Key Takeaways
- The S&P 500 posted a minimal loss on Friday, June 14, 2024, settling just below its all-time high after a four-day string of record closes.
- Shares of cruise operators declined as Bank of America analysts reported a minor drop in pricing for ocean cruises.
- Adobe shares soared after the media software maker beat estimates and raised its guidance amid strong demand for AI products.
Major U.S. equities indexes were mixed and little changed to close out an eventful week for the markets.
The most recent Michigan Consumer Sentiment Index (MCSI) report showed perceptions of the economy dropped to a seven-month low in June, even as inflation shows signs of abating, pressuring stocks in Friday’s session.
The S&P 500 ticked less than 0.1% lower, closing in negative territory for the first time this week following a four-day streak of record closing highs, while the Dow was down 0.2%. The Nasdaq edged 0.1% higher, extending its record-setting streak to five sessions as artificial intelligence (AI) enthusiasm once again lifted the tech sector.
Shares of cruise lines sank after Bank of America analysts reported a slight decline in pricing for ocean cruises. Norwegian Cruise Line Holdings (NCLH) shares suffered the steepest losses of any S&P 500 component, dropping 7.5%. Shares of fellow cruise operator Carnival Corp. (CCL) fell 7.1%, while shares of rival Royal Caribbean Cruises (RCL) lost 4.4%.
Shares of First Solar (FSLR) slipped 6.2%. Although analysts at Zacks recently boosted their quarterly earnings estimates for the solar cell manufacturer, the Fed’s more muted rate-cut forecasts released earlier this week could be weighing on the stock, as solar projects tend to accelerate when borrowing costs move lower. First Solar also faces challenges related to high operating costs.
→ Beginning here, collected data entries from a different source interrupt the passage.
(* ===== verification/BcryptRef.v ===== *)
(** bcrypt as its authors describe it, and the proof that [crypt/crypt_bf.c]
    ([Bcrypt]) computes it.

    The reference keeps the state of Blowfish as one list of words, the P array
    followed by the S boxes.  Expanding a key replaces the words two by two by
    a chain of encryptions; the salt is mixed into the chain.  The code does
    the same in separate loops over the two arrays, with the rounds of the
    cipher unrolled by two and the next subkey mixed in early. *)

From S2P Require Import Prelude CString Sha2 Bcrypt.

Local Open Scope Z_scope.

(** * Reference *)
Definition nthw (w : list Z) (i : nat) : Z := default 0 (w !! i).

(** The S boxes start after 18 words. *)
Definition S_word (w : list Z) (box i : Z) : Z := nthw w (18 + Z.to_nat (256 * box + i)).

Definition ref_F (w : list Z) (x : Z) : Z :=
  let t := u32 (S_word w 0 (Z.shiftr x 24) + S_word w 1 (Z.land (Z.shiftr x 16) 0xff)) in
  let t := Z.lxor t (S_word w 2 (Z.land (Z.shiftr x 8) 0xff)) in
  u32 (t + S_word w 3 (Z.land x 0xff)).

Definition ref_bf_round (w : list Z) (lr : Z * Z) (i : nat) : Z * Z :=
  let l := Z.lxor lr.1 (nthw w i) in (Z.lxor lr.2 (ref_F w l), l).

(** Sixteen rounds; the last exchange is undone. *)
Definition ref_encrypt (w : list Z) (lr : Z * Z) : Z * Z :=
  let lr := foldl (ref_bf_round w) lr (seq 0 16) in
  (Z.lxor lr.2 (nthw w 17), Z.lxor lr.1 (nthw w 16)).

(** One block of the chain. *)
Definition expand_step (salt : list Z) (s : list Z * (Z * Z)) (n : nat) : list Z * (Z * Z) :=
  let '(w, lr) := s in
  let lr := ref_encrypt w (Z.lxor lr.1 (nthw salt ((2 * n) mod 4)), Z.lxor lr.2 (nthw salt ((2 * n + 1) mod 4))) in
  (<[(2 * n + 1)%nat := lr.2]> (<[(2 * n)%nat := lr.1]> w), lr).
Definition expand_words (salt : list Z) (w : list Z) : list Z := (foldl (expand_step salt) (w, (0, 0)) (seq 0 521)).1.

(** The key is mixed into the P array. *)
Definition mix (key w : list Z) : list Z := zip_with Z.lxor (take 18 w) key ++ drop 18 w.

Definition zero_salt : list Z := [0; 0; 0; 0].
Definition key_round (key salt w : list Z) : list Z :=
  expand_words zero_salt (mix (salt_words salt) (expand_words zero_salt (mix key w))).

Definition ref_setup (cost : nat) (salt key : list Z) : list Z :=
  Nat.iter (2 ^ cost) (key_round key salt) (expand_words salt (mix key (init_P ++ init_S))).

Definition ref_output (w : list Z) : list Z :=
  let enc i := let lr := Nat.iter 64 (ref_encrypt w) (nthw BF_magic_w i, nthw BF_magic_w (i + 1)) in [lr.1; lr.2] in
  enc 0%nat ++ enc 2%nat ++ enc 4%nat.

(** The password with its terminator, again and again. *)
Definition cyclic (key : bytes) (n : nat) : ascii := default NUL ((key ++ [NUL]) !! (n mod S (length key))%nat).
Definition key_word (key : bytes) (i : nat) : Z := be_load (cyclic key <$> seq (4 * i) 4).
Definition bf_key_words (key : bytes) : list Z := key_word key <$> seq 0 18.

Definition salt_of (salt : bytes) : list Z := (λ i, be_load (take 4 (drop (4 * i) salt))) <$> seq 0 4.

(** 23 of the 24 bytes of the result. *)
Definition bcrypt_digest (cost : nat) (salt key : bytes) : bytes :=
  take 23 (concat (be_store 4 <$> ref_output (ref_setup cost (salt_of salt) (bf_key_words key)))).

(** * Words *)
Definition wd (x : Z) : Prop := 0 ≤ x < 2 ^ 32.

Lemma u32_mod x : u32 x = x mod 2 ^ 32.
Proof. unfold u32. change 0xffffffff with (Z.ones 32). by rewrite Z.land_ones. Qed.
Lemma wd_u32 x : wd (u32 x).
Proof. rewrite u32_mod. by apply Z.mod_pos_bound. Qed.
Lemma u32_id x : wd x → u32 x = x.
Proof. intros. rewrite u32_mod. by apply Z.mod_small. Qed.
Lemma wd_lxor x y : wd x → wd y → wd (Z.lxor x y).
Proof.
  intros Hx Hy. assert (H : u32 (Z.lxor x y) = Z.lxor x y).
  { rewrite <- (u32_id x), <- (u32_id y) at 2 by done. unfold u32. apply Z.bits_inj'. intros n Hn.
    rewrite !Z.land_spec, !Z.lxor_spec, !Z.land_spec. by destruct (Z.testbit _ n), (Z.testbit _ n), (Z.testbit _ n). }
  rewrite <- H. apply wd_u32.
Qed.
#[local] Hint Resolve wd_u32 wd_lxor : core.
(** The token line is stripped without reading outside it when it has a
    character that is not a terminator. *)
Lemma strip_token_ok line :
  Exists (λ c, is_delim line_ends c = false) line → ∃ t, strip_token (S (length line)) line = Ok t.
Proof.
  induction line as [|c line IH] using rev_ind; intros He; [by inversion He|].
  cbn [strip_token]. rewrite last_snoc. destruct (is_delim line_ends c) eqn:Ec; [|by eauto].
  rewrite removelast_last, length_app. replace (length line + length [c])%nat with (S (length line)) by (simpl; lia).
  apply IH. apply Exists_app in He as [?|He]; [done|]. inversion He; subst; [congruence|]. by inversion H0.
Qed.

(** What the environment variables decide, whatever was configured before: all
    those the code reads.  The token is only used without a client key. *)
Record env_decides (env : environment) (cfg : k8s_config) : Prop := {
  ed_server s : getenv env (lit "TS_SERVER") = Some s → co_server cfg = Some s;
  ed_cafile s : getenv env (lit "TS_CAFILE") = Some s → co_tls_cafile cfg = Some s;
  ed_certfile s : getenv env (lit "TS_CERTFILE") = Some s → co_tls_certfile cfg = Some s;
  ed_keyfile s : getenv env (lit "TS_KEYFILE") = Some s → co_tls_keyfile cfg = Some s;
  ed_token s : getenv env (lit "TS_TOKEN") = Some s → co_tls_keyfile cfg = None → co_token cfg = Some s;
  ed_tls s : getenv env (lit "TS_TLS") = Some s → cfg_bool s = Some (co_tls cfg);
  ed_verify s : getenv env (lit "TS_TLS_VERIFY") = Some s → cfg_bool s = Some (co_tls_verify cfg);
  ed_remap s : getenv env (lit "TS_REMAP") = Some s → cfg_bool s = Some (co_remap cfg);
  ed_configmap s : getenv env (lit "TS_CONFIGMAP") = Some s →
    ∃ ns name, cut "/"%char s = Some (ns, name) ∧ co_configmap_namespace cfg = Some ns ∧ co_configmap_name cfg = Some name;
  ed_classes s class : getenv env (lit "TS_INGRESS_CLASSES") = Some s →
    hash_get (co_classes cfg) class = HASH_PRESENT ↔ class ∈ strtok_all class_delims s;
}.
Align Technologies (ALGN) shares declined 5.6% after the manufacturer of orthodontic treatment devices reported its second-quarter financial results. Although the company reported revenue and earnings growth, Align issued underwhelming guidance, reflecting an uncertain outlook for China’s consumer market.
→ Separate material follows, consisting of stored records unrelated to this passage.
(* ===== verification/RemapDb.v ===== *)
(** [remap/remap_db.c]: the remap database and the treatment of a request:
    host and path lookup, TLS redirect, authentication, CORS, app-root,
    rewrite, query normalisation, and the cache key. *)

From stdpp Require Import sorting.
From S2P Require Import Prelude CString Hash Base64 Strmatch Env Api Namespace Cluster RemapPath RemapHost Crypt Auth Config.

Local Open Scope Z_scope.

(** * Data *)
Record remap_db `{Posix} `{OpenSSL} := RemapDb {
  rd_config : k8s_config;
  rd_healthcheck : option bytes;
  rd_hosts : hash remap_host;
}.

(** A header field: its values in order ([rh_nvalues] is their number). *)
Record remap_hdrfield := RemapHdrfield { rh_values : list bytes }.

(** The path has no leading slash; [None] is the path of "/".  [None] stands
    for a null pointer. *)
Record remap_request := RemapRequest {
  rr_proto : option bytes;
  rr_method : bytes;
  rr_host : option bytes;
  rr_path : option bytes;
  rr_query : option bytes;
  rr_hdrfields : hash remap_hdrfield;
  rr_addr : sockaddr;
}.

Record remap_result `{Posix} `{OpenSSL} := RemapResult {
  rz_target : option remap_target;
  rz_proto : option bytes;
  rz_urlpath : option bytes;
  rz_query : option bytes;
  rz_headers : hash bytes;
  rz_status : Z;
  rz_status_text : option bytes;
  rz_body : option bytes;
  rz_host : option remap_host;
  rz_path : option remap_path;
}.

Inductive rr_code := RR_OK | RR_SYNTHETIC | RR_ERR_INVALID_HOST | RR_ERR_INVALID_PROTOCOL
  | RR_ERR_NO_HOST | RR_ERR_NO_PATH | RR_ERR_NO_BACKEND | RR_ERR_FORBIDDEN | RR_ERR_UNAUTHORIZED.

#[global] Instance rr_code_eq_dec : EqDecision rr_code.
Proof. solve_decision. Defined.

(** [snprintf (buf, n, ...)] of the text [s]: at most [n - 1] characters. *)
Definition snprintf (n : Z) (s : bytes) : bytes := take (Z.to_nat (n - 1)) s.

Definition zlen (s : bytes) : Z := Z.of_nat (length s).

(** * Operations *)
Section ops.
Context `{P : Posix} `{SSL : OpenSSL} `{D : Digests}.
Implicit Types (db : remap_db) (req : remap_request) (ret : remap_result).

Definition remap_db_new (cfg : k8s_config) : remap_db :=
  RemapDb _ _ cfg None (hash_new 4093 true).

Definition remap_db_get_host db (hostname : bytes) : option remap_host :=
  hash_get (rd_hosts db) hostname.

Definition remap_db_get_or_create_host db (hostname : bytes) : remap_db * remap_host :=
  match remap_db_get_host db hostname with
  | Some rh => (db, rh)
  | None => (RemapDb _ _ (rd_config db) (rd_healthcheck db)
               (hash_set (rd_hosts db) hostname remap_host_new), remap_host_new)
  end.

(** Assignments to the result. *)
Definition set_rz_target ret v : remap_result :=
  RemapResult _ _ v (rz_proto ret) (rz_urlpath ret) (rz_query ret) (rz_headers ret) (rz_status ret)
    (rz_status_text ret) (rz_body ret) (rz_host ret) (rz_path ret).
Definition set_rz_proto ret v : remap_result :=
  RemapResult _ _ (rz_target ret) v (rz_urlpath ret) (rz_query ret) (rz_headers ret) (rz_status ret)
    (rz_status_text ret) (rz_body ret) (rz_host ret) (rz_path ret).
Definition set_rz_urlpath ret v : remap_result :=
  RemapResult _ _ (rz_target ret) (rz_proto ret) v (rz_query ret) (rz_headers ret) (rz_status ret)
    (rz_status_text ret) (rz_body ret) (rz_host ret) (rz_path ret).
Definition set_rz_query ret v : remap_result :=
  RemapResult _ _ (rz_target ret) (rz_proto ret) (rz_urlpath ret) v (rz_headers ret) (rz_status ret)
    (rz_status_text ret) (rz_body ret) (rz_host ret) (rz_path ret).
Definition set_rz_headers ret v : remap_result :=
  RemapResult _ _ (rz_target ret) (rz_proto ret) (rz_urlpath ret) (rz_query ret) v (rz_status ret)
    (rz_status_text ret) (rz_body ret) (rz_host ret) (rz_path ret).
Definition set_rz_response ret (st : Z) (text : bytes) (body : option bytes) : remap_result :=
  RemapResult _ _ (rz_target ret) (rz_proto ret) (rz_urlpath ret) (rz_query ret) (rz_headers ret) st
    (Some text) body (rz_host ret) (rz_path ret).
Definition set_rz_host ret v : remap_result :=
  RemapResult _ _ (rz_target ret) (rz_proto ret) (rz_urlpath ret) (rz_query ret) (rz_headers ret) (rz_status ret)
    (rz_status_text ret) (rz_body ret) v (rz_path ret).
Definition set_rz_path ret v : remap_result :=
  RemapResult _ _ (rz_target ret) (rz_proto ret) (rz_urlpath ret) (rz_query ret) (rz_headers ret) (rz_status ret)
    (rz_status_text ret) (rz_body ret) (rz_host ret) v.

Definition add_header ret (name : string) (value : bytes) : remap_result :=
  set_rz_headers ret (hash_set (rz_headers ret) (lit name) value).

Definition result_zero : remap_result :=
  RemapResult _ _ None None None None (hash_new 127 true) 0 None None None None.

Definition moved_body : bytes := lit "This document has moved." ++ ["010"%char].

Definition rr_check_proto req ret : cres (rr_code * remap_result) :=
  rp ← deref (rz_path ret);
  proto ← deref (rr_proto req);
  if streq proto (lit "http") || streq proto (lit "https")
  then Ok (RR_OK, set_rz_proto ret (Some (if rp_secure_backends rp then lit "https" else lit "http")))
  else if streq proto (lit "ws") || streq proto (lit "wss")
  then Ok (RR_OK, set_rz_proto ret (Some (if rp_secure_backends rp then lit "wss" else lit "ws")))
  else Ok (RR_ERR_INVALID_PROTOCOL, ret).

Definition rr_check_app_root req ret : cres (rr_code * remap_result) :=
  rp ← deref (rz_path ret);
  match rp_app_root rp, rr_path req with
  | None, _ => Ok (RR_OK, ret)
  | _, Some _ => Ok (RR_OK, ret)
  | Some root, None =>
      Ok (RR_SYNTHETIC, set_rz_response (add_header ret "Location" root) 301 (lit "Moved") (Some moved_body))
  end.

Definition opt_len (s : option bytes) : Z := match s with Some s => zlen s | None => 0 end.

Definition rr_check_tls req ret : cres (rr_code * remap_result) :=
  proto ← deref (rr_proto req);
  if streq proto (lit "https") || streq proto (lit "wss") then Ok (RR_OK, ret) else
  rp ← deref (rz_path ret);
  if rp_no_ssl_redirect rp then Ok (RR_OK, ret) else
  rh ← deref (rz_host ret);
  if bool_decide (rh_ctx rh = None) && negb (rp_force_ssl_redirect rp) then Ok (RR_OK, ret) else
  let newp := if streq proto (lit "ws") then lit "wss" else lit "https" in
  host ← deref (rr_host req);
  let blen := zlen newp + 3 + zlen host + 1 + 1 in
  let blen := match rr_path req with Some p => blen + zlen p | None => blen end in
  let blen := match rr_query req with Some q => blen + (zlen q + 1) | None => blen end in
  let hdr := snprintf blen (newp ++ lit "://" ++ host ++ lit "/" ++ default [] (rr_path req) ++
                            match rr_query req with Some q => lit "?" ++ q | None => [] end) in
  Ok (RR_SYNTHETIC, set_rz_response (add_header ret "Location" hdr) 301 (lit "Moved") (Some moved_body)).

(** The headers of a preflight response. *)
Definition preflight_headers (rp : remap_path) ret : remap_result :=
  let ret := match rp_cors_methods rp with
             | Some m => add_header ret "Access-Control-Allow-Methods" m | None => ret end in
  let ret := match rp_cors_headers rp with
             | Some h => add_header ret "Access-Control-Allow-Headers" h | None => ret end in
  let ret := if rp_cors_max_age rp =? 0 then ret
             else add_header ret "Access-Control-Max-Age" (snprintf 32 (fmt_d (rp_cors_max_age rp))) in
  if rp_cors_creds rp then add_header ret "Access-Control-Allow-Credentials" (lit "true") else ret.

Definition rr_check_cors req ret : cres (rr_code * remap_result) :=
  rp ← deref (rz_path ret);
  if negb (rp_enable_cors rp) then Ok (RR_OK, ret) else
  match hash_get (rr_hdrfields req) (lit "origin") with
  | Some (RemapHdrfield [origin]) =>
      let preflight ret :=
        if negb (streq (rr_method req) (lit "OPTIONS")) then Ok (RR_OK, ret)
        else Ok (RR_SYNTHETIC, set_rz_response (preflight_headers rp ret) 204 (lit "No content") (rz_body ret)) in
      if bool_decide (hash_get (rp_cors_origins rp) (lit "*") = HASH_PRESENT)
      then preflight (add_header ret "Access-Control-Allow-Origin" (lit "*"))
      else if bool_decide (hash_get (rp_cors_origins rp) origin = HASH_PRESENT)
      then preflight (add_header (add_header ret "Access-Control-Allow-Origin" origin) "Vary" (lit "Origin"))
      else Ok (RR_OK, ret)
  | _ => Ok (RR_OK, ret)
  end.

(** The double quote, for the realm. *)
Definition dquote : ascii := "034"%char.

Definition set_wwwauth_header ret : cres remap_result :=
  rp ← deref (rz_path ret);
  realm ← deref (rp_auth_realm rp);
  let len := 15 + zlen realm in
  Ok (add_header ret "WWW-Authenticate" (snprintf len (lit "Basic realm=" ++ [dquote] ++ realm ++ [dquote]))).

(** [rr_auth && auth_check_basic (rr_auth, rz_path) == 1] *)
Definition basic_ok (rr_auth : option bytes) (rp : remap_path) : cres bool :=
  match rr_auth with
  | None => Ok false
  | Some hdr => n ← auth_check_basic hdr rp; Ok (n =? 1)
  end.

Definition unauthorized ret : cres (rr_code * remap_result) :=
  ret ← set_wwwauth_header ret; Ok (RR_ERR_UNAUTHORIZED, ret).

Definition rr_check_auth req ret : cres (rr_code * remap_result) :=
  rp ← deref (rz_path ret);
  let none := bool_decide (rp_auth_type rp = REMAP_AUTH_NONE) in
  let no_list := bool_decide (rp_auth_addr_list rp = []) in
  if none && no_list then Ok (RR_OK, ret)
  else if none then
    ok ← auth_check_address (rr_addr req) rp;
    Ok (if (ok : bool) then (RR_OK, ret) else (RR_ERR_FORBIDDEN, ret))
  else
    let rr_auth := match hash_get (rr_hdrfields req) (lit "authorization") with
                   | Some (RemapHdrfield [v]) => Some v
                   | _ => None
                   end in
    if no_list then
      ok ← basic_ok rr_auth rp;
      if (ok : bool) then Ok (RR_OK, ret) else unauthorized ret
    else
      match rp_auth_satisfy rp with
      | REMAP_SATISFY_ANY =>
          ip_ok ← auth_check_address (rr_addr req) rp;
          if (ip_ok : bool) then Ok (RR_OK, ret) else
          ok ← basic_ok rr_auth rp;
          if (ok : bool) then Ok (RR_OK, ret) else unauthorized ret
      | REMAP_SATISFY_ALL =>
          ip_ok ← auth_check_address (rr_addr req) rp;
          if negb (ip_ok : bool) then Ok (RR_ERR_FORBIDDEN, ret) else
          ok ← basic_ok rr_auth rp;
          if (ok : bool) then Ok (RR_OK, ret) else unauthorized ret
      end.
Adobe (ADBE) shares skyrocketed 14.5%, notching the strongest gains of any stock in the S&P 500, after the software maker posted better-than-expected quarterly sales and profits and boosted its full-year guidance. The maker of Photoshop and other media software noted robust demand for its suite of generative artificial intelligence (AI) products helped drive the strong performance. Adobe’s beat-and-raise report appeared to ease concerns that generative AI technology could infringe on its sales.
Shares of toymaker Hasbro (HAS) jumped 6.0% after Bank of America upgraded the stock to “buy” and boosted its price target. The analysts cited several reasons for bullishness on Hasbro, including the strength of Monopoly Go! and its digital gaming strategy as well as a positive outlook for its Magic: The Gathering card business.
Broadcom (AVGO) shares were up 3.3% on Friday, adding to the massive gains posted in the previous session after the chipmaker beat quarterly revenue estimates, lifted its sales forecasts, and announced a 10-for-1 stock split effective on July 15. The company highlighted that revenue from AI products reached a record level of $3.1 billion during the quarter. Including Friday’s gains, Broadcom stock popped nearly 23% this week.